Notre presse s'accorde à parler d'un " terrible pogrom
". Qu'en est-il ?
Je sais que ton esprit libéral et ton cœur chaleureux ne pourraient
tolérer la brutalité, et que tu me diras la vérité. Le fils d'Aaron Silberman
vient tout juste de rentrer de Berlin et il paraît qu'il l'a échappé belle.
Il raconte sur ce qu'il a vu - les flagellations, le litre d'huile de
ricin forcé entre les lèvres et les heures d'agonie consécutives par éclatement
de l'intestin -des histoires affreuses. Ces exactions pourraient être
vraies, et elles pourraient en effet n'être que le résidu malpropre d'une
révolution par ailleurs humaine – l'"écume trouble", comme tu
dis. Malheureusement pour nous, les Juifs, la répétition ne les rend que
par trop familières, et je trouve presque incroyable qu'on puisse, aujourd'hui,
au sein d'une nation civilisée, faire revivre à nos frères le martyre
ancestral. Écris-moi, mon ami, pour me rassurer sur ce point.
La pièce dans laquelle Joue Griselle fait un triomphe et se donnera
jusqu'à la fin du mois de juin. Elle m'écrit qu'on lui a proposé un autre
rôle à Vienne, et un autre encore, superbe, à Berlin pour cet automne.

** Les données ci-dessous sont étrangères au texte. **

(* ===== verification/BTree.v ===== *)
(** * Ordered maps

    Rust's [BTreeMap<String, V>] as the code uses it: keyed by byte strings in
    byte-wise lexicographic order, read with [get], written with [insert] and
    the [entry] API, iterated in key order.  The representation is the
    association list in iteration order. *)

From Stdlib Require Import ZArith Lia.
From stdpp Require Import base list option sorting.
From S2P Require Import Prelude.

(** ** Byte-wise lexicographic order, the [Ord] instance of [String] *)

Fixpoint bytes_compare (a b : bytes) : comparison :=
  match a, b with
  | [], [] => Eq
  | [], _ :: _ => Lt
  | _ :: _, [] => Gt
  | x :: a', y :: b' =>
      match (byteZ x ?= byteZ y)%Z with
      | Eq => bytes_compare a' b'
      | c => c
      end
  end.

Definition bytes_lt (a b : bytes) : Prop := bytes_compare a b = Lt.

Lemma bytes_compare_eq (a b : bytes) : bytes_compare a b = Eq ↔ a = b.
Proof.
  split.
  - revert b. induction a as [|x a IH]; intros [|y b]; simpl; try done.
    destruct (Z.compare_spec (byteZ x) (byteZ y)) as [E| |]; try done.
    intros ->%IH. by apply (inj byteZ) in E as ->.
  - intros <-. induction a as [|x a IH]; simpl; [done|]. by rewrite Z.compare_refl.
Qed.

Lemma bytes_compare_antisym (a b : bytes) :
  bytes_compare b a = CompOpp (bytes_compare a b).
Proof.
  revert b. induction a as [|x a IH]; intros [|y b]; simpl; try done.
  rewrite (Z.compare_antisym (byteZ x)). destruct (byteZ x ?= byteZ y)%Z; simpl; auto.
Qed.

#[global] Instance bytes_lt_trans : Transitive bytes_lt.
Proof.
  unfold bytes_lt. intros a. induction a as [|x a IH]; intros [|y b] [|z c]; simpl; try done.
  destruct (Z.compare_spec (byteZ x) (byteZ y)), (Z.compare_spec (byteZ y) (byteZ z)); try done;
    destruct (Z.compare_spec (byteZ x) (byteZ z)); try done; try lia; eauto.
Qed.

#[global] Instance bytes_lt_irrefl : Irreflexive bytes_lt.
Proof.
  intros a H. unfold bytes_lt in H.
  by rewrite (proj2 (bytes_compare_eq a a) eq_refl) in H.
Qed.

Definition bytes_leb (a b : bytes) : bool :=
  match bytes_compare a b with Gt => false | _ => true end.

(** ** The map *)

Module BTreeMap.
Section map.
Context {V : Type}.

Definition t : Type := list (bytes * V).

Fixpoint get (k : bytes) (m : t) : option V :=
  match m with
  | [] => None
  | (k', v) :: m' => if decide (k = k') then Some v else get k m'
  end.

Fixpoint insert (k : bytes) (v : V) (m : t) : t :=
  match m with
  | [] => [(k, v)]
  | (k', v') :: m' =>
      match bytes_compare k k' with
      | Lt => (k, v) :: (k', v') :: m'
      | Eq => (k, v) :: m'
      | Gt => (k', v') :: insert k v m'
      end
  end.

(** [entry(k).and_modify(f).or_insert(v)]; with [f] the identity,
    [entry(k).or_insert(v)]. *)
Definition upsert (k : bytes) (f : V → V) (v : V) (m : t) : t :=
  insert k (match get k m with Some w => f w | None => v end) m.

Definition sorted (m : t) : Prop := StronglySorted bytes_lt m.*1.

Lemma get_insert (k j : bytes) (v : V) (m : t) :
  get j (insert k v m) = if decide (j = k) then Some v else get j m.
Proof.
  induction m as [|[k' v'] m IH]; simpl; [done|].
  destruct (bytes_compare k k') eqn:E; simpl.
  - apply bytes_compare_eq in E as ->. by case_decide.
  - done.
  - rewrite IH. repeat case_decide; subst; try done.
    by rewrite (proj2 (bytes_compare_eq _ _) eq_refl) in E.
Qed.

Lemma get_insert_eq (k : bytes) (v : V) (m : t) : get k (insert k v m) = Some v.
Proof. rewrite get_insert. by case_decide. Qed.

Lemma get_insert_ne (k j : bytes) (v : V) (m : t) :
  j ≠ k → get j (insert k v m) = get j m.
Proof. intros. rewrite get_insert. by case_decide. Qed.

Lemma get_upsert (k j : bytes) f (v : V) (m : t) :
  get j (upsert k f v m) =
  if decide (j = k) then Some (match get k m with Some w => f w | None => v end)
  else get j m.
Proof. apply get_insert. Qed.

Lemma elem_of_keys_insert (k j : bytes) (v : V) (m : t) :
  j ∈ (insert k v m).*1 ↔ j = k ∨ j ∈ m.*1.
Proof.
  induction m as [|[k' v'] m IH]; simpl; [set_solver|].
  destruct (bytes_compare k k') eqn:E; simpl; [|set_solver..].
  apply bytes_compare_eq in E as ->. set_solver.
Qed.

Lemma insert_sorted (k : bytes) (v : V) (m : t) : sorted m → sorted (insert k v m).
Proof.
  unfold sorted. induction m as [|[k' v'] m IH]; simpl.
  - intros _. repeat constructor.
  - intros [Hs Hall]%StronglySorted_inv.
    destruct (bytes_compare k k') eqn:E; simpl.
    + apply bytes_compare_eq in E as ->. by constructor.
    + constructor; [by constructor|]. constructor; [done|].
      eapply Forall_impl; [exact Hall|]. intros y ?. by trans k'.
    + constructor; [auto|]. apply Forall_forall. intros y.
      rewrite elem_of_keys_insert. intros [->|Hy].
      * unfold bytes_lt. by rewrite bytes_compare_antisym, E.
      * by eapply Forall_forall in Hall.
Qed.

Lemma upsert_sorted (k : bytes) f (v : V) (m : t) : sorted m → sorted (upsert k f v m).
Proof. apply insert_sorted. Qed.

(** In a sorted map, iteration yields exactly the bindings [get] finds. *)
Lemma elem_of_get (m : t) (k : bytes) (v : V) :
  sorted m → (k, v) ∈ m ↔ get k m = Some v.
Proof.
  unfold sorted. induction m as [|[k' v'] m IH]; simpl; [set_solver|].
  intros [Hs Hall]%StronglySorted_inv.
  rewrite elem_of_cons, (IH Hs). case_decide as E; subst.
  - split; [|intros [= ->]; auto]. intros [[= ->]|Hg]; [done|].
    apply (IH Hs) in Hg. exfalso.
    eapply Forall_forall in Hall; [|apply list_elem_of_fmap; by exists (k', v)].
    by apply bytes_lt_irrefl in Hall.
  - split; [|by right]. by intros [[= -> ->]|].
Qed.

Lemma get_elem_of (m : t) (k : bytes) (v : V) : get k m = Some v → (k, v) ∈ m.
Proof.
  induction m as [|[k' v'] m IH]; simpl; [done|]. case_decide; [|by right; apply IH]. intros [= ->]. subst. by left.
Qed.

Lemma get_None (m : t) (k : bytes) : get k m = None ↔ k ∉ m.*1.
Proof.
  induction m as [|[k' v'] m IH]; simpl; [set_solver|].
  rewrite not_elem_of_cons, <- IH. case_decide; split; [done|tauto|auto|tauto].
Qed.

Lemma sorted_NoDup (m : t) : sorted m → NoDup m.*1.
Proof.
  unfold sorted. induction m as [|[k v] m IH]; simpl; [constructor|].
  intros [Hs Hall]%StronglySorted_inv. constructor; [|auto].
  intros Hin. eapply Forall_forall in Hall; [|done]. by apply bytes_lt_irrefl in Hall.
Qed.
End map.
Arguments t : clear implicits.

(** Inserting a function of every binding of a map with distinct keys. *)
Lemma get_fold_insert {V W} (f : bytes → V → W) (m : t V) (acc : t W) (j : bytes) :
NoDup m.*1 →
get j (fold_left (λ acc kv, insert kv.1 (f kv.1 kv.2) acc) m acc) =
match get j m with Some v => Some (f j v) | None => get j acc end.
Proof.
revert acc. induction m as [|[k v] m IH]; intros acc; simpl; [done|].
intros [Hk Hnd]%NoDup_cons. rewrite IH by done. rewrite get_insert.
case_decide as E; subst; [|done]. by rewrite (proj2 (get_None m k) Hk).
Qed.

Lemma get_map {V W} (f : V → W) (m : t V) (j : bytes) :
get j ((λ kv, (kv.1, f kv.2)) <$> m) = f <$> get j m.
Proof. induction m as [|[k v] m IH]; simpl; [done|]. by case_decide. Qed.

Lemma fold_sorted {A V} (f : t V → A → t V) (l : list A) (m : t V) :
(∀ m x, sorted m → sorted (f m x)) → sorted m → sorted (fold_left f l m).
Proof. intros Hf. revert m. induction l; simpl; auto. Qed.
End BTreeMap.

#[export] Hint Resolve BTreeMap.insert_sorted BTreeMap.upsert_sorted : tlane.
(** ** Hexadecimal *)

Definition hex_nibble (b : byte) : option Z :=
  let c := byteZ b in
  if ((48 <=? c) && (c <=? 57))%Z%bool then Some (c - 48)%Z
  else if ((97 <=? c) && (c <=? 102))%Z%bool then Some (c - 97 + 10)%Z
  else if ((65 <=? c) && (c <=? 70))%Z%bool then Some (c - 65 + 10)%Z
  else None.

Inductive HexError : Type := HexLength (got : nat) | HexChar.

(** The decoding loop: two characters per output byte, [(hi << 4) | lo]. *)
Fixpoint hex_pairs (s : bytes) : result bytes HexError :=
  match s with
  | hi :: lo :: s' =>
      let? h := ok_or (hex_nibble hi) HexChar in
      let? l := ok_or (hex_nibble lo) HexChar in
      let? rest := hex_pairs s' in
      Ok (Zbyte (Z.lor (Z.shiftl h 4) l) :: rest)
  | _ => Ok []
  end.

Definition hex_decode_32 (s : bytes) : result bytes HexError :=
  if (length s =? 64)%nat then hex_pairs s else Err (HexLength (length s)).

Definition hex_digit (z : Z) : byte :=
  if (z <? 10)%Z then Zbyte (48 + z) else Zbyte (97 + (z - 10)).

(** [write!(out, "{b:02x}")] for each byte. *)
Definition hex_encode (h : bytes) : bytes :=
  flat_map (λ b, [hex_digit (byteZ b / 16); hex_digit (byteZ b mod 16)]) h.

(** ** UUID text *)

Definition dash : byte := "-"%byte.

Definition uuid_str_to_bytes (s : bytes) : result bytes HexError :=
  let cleaned := filter (λ c, c ≠ dash) s in
  if (length cleaned =? 32)%nat then hex_pairs cleaned else Err (HexLength (length cleaned)).

(** ** Decimal text *)

(** [u64::to_string]. *)
Fixpoint dec_digits (n : nat) (z : Z) (acc : bytes) : bytes :=
  match n with
  | O => acc
  | S n' =>
      let acc' := Zbyte (48 + z mod 10) :: acc in
      if (z <? 10)%Z then acc' else dec_digits n' (z / 10) acc'
  end.

(** A [u64] has at most twenty digits. *)
Definition dec (z : Z) : bytes := dec_digits 20 z [].

Definition is_digit (b : byte) : bool := ((48 <=? byteZ b) && (byteZ b <=? 57))%Z.

(** The checked accumulation of [u64::from_str]: [None] on a non-digit or on
    overflow. *)
Fixpoint parse_digits (acc : Z) (s : bytes) : option Z :=
  match s with
  | [] => Some acc
  | b :: s' =>
      if is_digit b then
        let v := (acc * 10 + (byteZ b - 48))%Z in
        if (v <=? u64_max)%Z then parse_digits v s' else None
      else None
  end.
(* ===== verification/Hash.v ===== *)
(** * SHA-256

    The digest is supplied by the [sha2] and [ring] crates, so the components
    take it as a parameter: the class [Sha256Fn] with the one fact the code
    relies on, the 32-byte output that the array type [[u8; 32]] enforces.
    Collision freedom is never assumed of the whole function (no function with
    a fixed output length has it), only on a named finite list of inputs.

    The module [Fips] defines SHA-256 (FIPS 180-4).  It is the instance on which
    the executable examples run, and reproduces the published test vectors. *)

From Stdlib Require Import ZArith Lia.
From stdpp Require Import base list option.
From S2P Require Import Prelude Encoding.

Class Sha256Fn := {
  sha256 : bytes → bytes;
  sha256_length : ∀ m, length (sha256 m) = 32%nat;
}.

(** No two different strings of [S] share a digest. *)
Definition collision_free `{Sha256Fn} (S : list bytes) : Prop :=
  ∀ x y, x ∈ S → y ∈ S → sha256 x = sha256 y → x = y.

(** A decision procedure, quadratic in [S]. *)
Definition collision_freeb `{Sha256Fn} (S : list bytes) : bool :=
  let T := (λ x, (x, sha256 x)) <$> S in
  forallb (λ p, forallb (λ q, implb (bool_decide (p.2 = q.2)) (bool_decide (p.1 = q.1))) T) T.

Lemma collision_freeb_sound `{Sha256Fn} (S : list bytes) :
  collision_freeb S = true → collision_free S.
Proof.
  unfold collision_freeb. intros HT x y Hx Hy E.
  rewrite forallb_forall in HT. specialize (HT (x, sha256 x)).
  rewrite forallb_forall in HT. specialize (λ Hin, HT Hin (y, sha256 y)). simpl in HT.
  rewrite (bool_decide_true _ E) in HT. simpl in HT.
  apply (proj1 (bool_decide_eq_true _)), HT; apply list_elem_of_In, list_elem_of_fmap; eauto.
Qed.

Lemma collision_free_mono `{Sha256Fn} (S T : list bytes) :
  S ⊆ T → collision_free T → collision_free S.
Proof. intros HST HT x y Hx Hy. apply HT; auto. Qed.

(** ** FIPS 180-4 *)

Module Fips.
Open Scope Z_scope.

Definition w32 (z : Z) : Z := Z.land z u32_max.
Definition rotr (n x : Z) : Z := Z.lor (Z.shiftr x n) (w32 (Z.shiftl x (32 - n))).
Definition ch (x y z : Z) : Z := Z.lxor (Z.land x y) (Z.land (Z.lxor x u32_max) z).
Definition maj (x y z : Z) : Z := Z.lxor (Z.lxor (Z.land x y) (Z.land x z)) (Z.land y z).
Definition bsig0 (x : Z) : Z := Z.lxor (Z.lxor (rotr 2 x) (rotr 13 x)) (rotr 22 x).
Definition bsig1 (x : Z) : Z := Z.lxor (Z.lxor (rotr 6 x) (rotr 11 x)) (rotr 25 x).
Definition ssig0 (x : Z) : Z := Z.lxor (Z.lxor (rotr 7 x) (rotr 18 x)) (Z.shiftr x 3).
Definition ssig1 (x : Z) : Z := Z.lxor (Z.lxor (rotr 17 x) (rotr 19 x)) (Z.shiftr x 10).

(** The round constants and the initial state are the leading 32 bits of the
    fractional parts of the cube roots of the first 64 primes, and of the square
    roots of the first eight. *)
Definition is_prime (n : nat) : bool :=
  forallb (λ d, negb (n mod d =? 0)%nat) (seq 2 (n - 2)).

Definition primes : list Z :=
  Eval vm_compute in Z.of_nat <$> filter (λ n, is_prime n = true) (seq 2 310).

(** The largest [r] below [2 ^ bits] with [r ^ 3 ≤ n]. *)
Fixpoint cube_root (bits : nat) (n r : Z) : Z :=
  match bits with
  | O => r
  | S bits' =>
      let r' := r + 2 ^ Z.of_nat bits' in
      cube_root bits' n (if r' ^ 3 <=? n then r' else r)
  end.

Definition K : list Z :=
  Eval vm_compute in (λ p, w32 (cube_root 40 (p * 2 ^ 96) 0)) <$> primes.

Definition H0 : list Z :=
  Eval vm_compute in (λ p, w32 (Z.sqrt (p * 2 ^ 64))) <$> take 8 primes.

(** Padding to a multiple of 64 bytes. *)
Definition pad (m : bytes) : bytes :=
  m ++ x80 :: replicate ((119 - length m mod 64) mod 64) x00 ++ u64_be (8 * lenZ m).

Fixpoint words (fuel : nat) (m : bytes) : list Z :=
  match fuel, m with
  | S f, a :: b :: c :: d :: r =>
      (byteZ a * 16777216 + byteZ b * 65536 + byteZ c * 256 + byteZ d) :: words f r
  | _, _ => []
  end.

(** The message schedule; [w] holds the last sixteen words, newest first. *)
Fixpoint schedule (n : nat) (w : list Z) : list Z :=
  match n with
  | O => []
  | S n' =>
      let t := w32 (ssig1 (nth 1 w 0) + nth 6 w 0 + ssig0 (nth 14 w 0) + nth 15 w 0) in
      t :: schedule n' (t :: take 15 w)
  end.

Definition round (s : list Z) (kw : Z * Z) : list Z :=
  match s with
  | [a; b; c; d; e; f; g; h] =>
      let t1 := h + bsig1 e + ch e f g + kw.1 + kw.2 in
      let t2 := bsig0 a + maj a b c in
      [w32 (t1 + t2); a; b; c; w32 (d + t1); e; f; g]
  | _ => s
  end.

Definition compress (h : list Z) (block : list Z) : list Z :=
  let w := block ++ schedule 48 (reverse block) in
  zip_with (λ x y, w32 (x + y)) h (fold_left round (zip K w) h).

Fixpoint blocks (fuel : nat) (h : list Z) (ws : list Z) : list Z :=
  match fuel, ws with
  | S f, _ :: _ => blocks f (compress h (take 16 ws)) (drop 16 ws)
  | _, _ => h
  end.

Definition digest_words (m : bytes) : list Z :=
  let p := pad m in
  let ws := words (length p) p in
  blocks (length ws) H0 ws.

(** The eight state words, big-endian; [default 0] never applies (there are
    always eight). *)
Definition digest (m : bytes) : bytes :=
  let h := digest_words m in
  flat_map (λ i, be_bytes 4 (nth i h 0)) (seq 0 8).

Lemma digest_length (m : bytes) : length (digest m) = 32%nat.
Proof. unfold digest. cbn [flat_map seq]. by rewrite !length_app, !length_be_bytes. Qed.
End Fips.

(** The instance used by the executable examples. *)
Definition fips_sha256 : Sha256Fn :=
  {| sha256 := Fips.digest; sha256_length := Fips.digest_length |}.

(** FIPS 180-4 test vectors: the empty message, "abc", and a two-block message. *)
Example fips_empty :
  hex_encode (Fips.digest []) =
  lit "e3b0c44298fc1c149afbf4c8996fb92427ae41e4649b934ca495991b7852b855".
Proof. vm_compute. reflexivity. Qed.

Example fips_abc :
  hex_encode (Fips.digest (lit "abc")) =
  lit "ba7816bf8f01cfea414140de5dae2223b00361a396177a9cb410ff61f20015ad".
Proof. vm_compute. reflexivity. Qed.

Example fips_two_blocks :
  hex_encode (Fips.digest (lit "abcdbcdecdefdefgefghfghighijhijkijkljklmklmnlmnomnopnopq")) =
  lit "248d6a61d20638b8e5c026930c3e6039a33ce45964ff2167f6ecedd419db06c1".
Proof. vm_compute. reflexivity. Qed.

C'est surtout de ce dernier qu'elle me parle, mais je lui ai répondu d'attendre
pour s'engager que les sentiments antijuifs se calment. Bien entendu,
son nom de scène n'a pas une consonance juive (de toute façon, il était
exclu qu'elle monte sur les planches avec un nom comme Eisenstein) ; mais,
pseudonyme ou non, tout, chez elle, trahit ses origines : ses traits,
ses gestes, la passion qui vibre dans sa voix. Si les sentiments antisémites
évoqués plus haut sont une réalité, elle ne doit à aucun prix s'aventurer
en Allemagne en ce moment. Pardonne-moi, mon ami, pour la brièveté de
ma lettre et l'absence de liberté d'esprit dont elle témoigne, mais je
n'aurai pas de repos tant que tu ne m'auras pas rassuré. Je sais que tu
m'écriras en toute honnêteté. Je t'en prie, fais-le vite.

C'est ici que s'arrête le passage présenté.